REST defines the web as a client-server, stateless message, caching support, layered network. It attempts to define a standard that makes the web a uniform, readable, logically searchable place...and, of course, to efficiently use browser and web server caching and proxies in the process. Wikipedia, REST). To accomplish this, REST has restrictions on when you can use an HTTP command, where to use document links and how the URL must be structured.

There are no rules for how a URL is structured, but to achieve the goals of REST a URL is usually structured in a way that each directory in the URL refers to a more detailed subitem of a document. For example, to get the health of a player named "fred" in a game called "World of Hack Slash", a RESTful URL might be "http://games/world_of_hack_slash/player/fred/health". This URL is readable, is structured from general (on the left) to detail (on the right). If "health" is omitted, the site should return a document on fred (such as his profile and links to other resources related to fred). If "fred" is omitted, it can return a list of all players. And so on. Such a URL is readable and understandable and, because the URL to fred's health is unique, it can be cached.

While REST is simple in concept, unobtrusive and can be implemented without special software (unlike CORBA or SOAP), there are some drawbacks:

  • There's no easy way to confirm if your application conforms to REST or not. An application might use HTTP GET and POST only and still call itself RESTful
  • Some types of interactions, like asynchronous operations (deferred operations that don't return a result immediately), are not supported under REST
  • REST does not permit user sessions or browser cookies (because the client and the server cannot see each other's state).
  • REST doesn't define a way to validate data, data types, missing data or other types of integrity checking.
  • REST forces a simple hierarchy on URL's. Not all problems can be rewritten to fit in such a scheme.
  • REST does not guarantee delivery. Using the game example, if a client were to POST to "http://games/world_of_hack_slash/player" an HTML FORM to create a new player, there is no guarantee that the player is created. And getting a list of all players to see whether or not the player was made may not be practical: what if the player information is not unique or the amount of data to search is very large?

    A workaround is to do a two-phase commit: the client uses an HTTP POST to reserve space for a new player and the server returns a confirmation with the players name. Then use HTTP PUT to send the player data. If the POST is interrupted (the socket fails), the client can send another request to reserve space for a new player while the server can periodically release any allocated but not initialized players.
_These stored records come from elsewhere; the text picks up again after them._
(** ** File and process primitives *)

(** [os.path.exists(path)] *)
Definition path_exists (path : string) : M bool :=
  fun w => (inr (match files w !! path with Some _ => true | None => false end), w).

(** [open(path, 'r')] and reading it whole. *)
Definition open_read (env : Env) (path : string) : M file_content :=
  if io_fault env path then raise (PyError OSError ("cannot open " +:+ path))
  else
    let! _ := emit (EvRead path) in
    fun w =>
      match files w !! path with
      | Some c => (inr c, w)
      | None => (inl (PyError OSError ("No such file or directory: " +:+ path)), w)
      end.

(** [json.load(f)].  A [JSONDecodeError] is a [ValueError] in Python, but
    not the other way round: the errors of the last two cases are not
    caught by [except json.JSONDecodeError]. *)
Definition json_load (c : file_content) : M json :=
  match c with
  | Document j => ret j
  | Empty | Malformed => raise (PyError JSONDecodeError "Expecting value")
  | Excessive false =>
      raise (PyError ValueError "Exceeds the limit for integer string conversion")
  | Excessive true =>
      raise (PyError RecursionError "maximum recursion depth exceeded")
  end.

(** [with open(path, 'w') as f: json.dump(data, f, indent=2)]: once the
    file is open the dump is taken to complete. *)
Definition write_json (env : Env) (path : string) (data : list json) : M unit :=
  if io_fault env path then raise (PyError OSError ("cannot open " +:+ path))
  else
    let! _ := emit (EvWrite path) in
    fun w => (inr tt,
              mkWorld (ledger w) (<[path := Document (JList data)]> (files w)) (trace w)).

(** The character no command line can hold. *)
Definition NUL : string := String "000" EmptyString.

(** [subprocess.run(cmd, shell=True, capture_output=True, text=True)]: a
    command line that holds a NUL character is refused with a
    [ValueError] before anything runs.  Otherwise the shell is taken to
    start and its output to be text. *)
Definition subprocess_run (env : Env) (cmd : string) : M CompletedProcess :=
  if PyStr.contains NUL cmd
  then raise (PyError ValueError "embedded null byte")
  else
    let! _ := emit (EvShell cmd) in
    ret (shell env cmd).

(** ** The target-file helper *)

Definition TARGETS_MINIO_FILE : string := "targets_minio.json".
Definition TARGETS_NODE_FILE : string := "targets_node.json".

(** [t.get('labels', {}).get('alias')] *)
Definition entry_alias (t : json) : exn + json :=
  match t with
  | JDict d =>
      match Py.get_or "labels" (JDict []) d with
      | JDict labels => inr (Py.get "alias" labels)
      | v => inl (no_attribute v "get")
      end
  | v => inl (no_attribute v "get")
  end.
Since PUT is repeatable, if the connection is broken, the client can PUT more than once until it receives a confirmation of success. (Wikipedia, Two-phase Commit).

  • Some web platform software does not conform to the REST guidelines.

Regardless of your views on REST, the concept is a reminder that developing a web site should be more than slapping some directories and files together. A web site should be understandable, searchable and caching should be used effectively. There's no reason why a SOAP solution could not also be a REST solution, since they are not mutually incompatible, and get better caching in the process.

A few months ago, I got a phone call from a recruiter. "Can you name 3 HTTP verbs for sending data to a server?" I had written applications that used the verbs, but I didn't have them memorized. When I couldn't answer, I was told I was not good enough to work for them--they were a REST shop. I chuckled. I had been using REST--or, at least, some of the founding principles for years before REST even existed as a term. I was RESTful and didn't know it. Neither did she. Maybe the recruitment process could benefit from some guidelines, too--especially with their interview questions (A Tale of Two Tests: Effective Interview Testing, Lone Coder).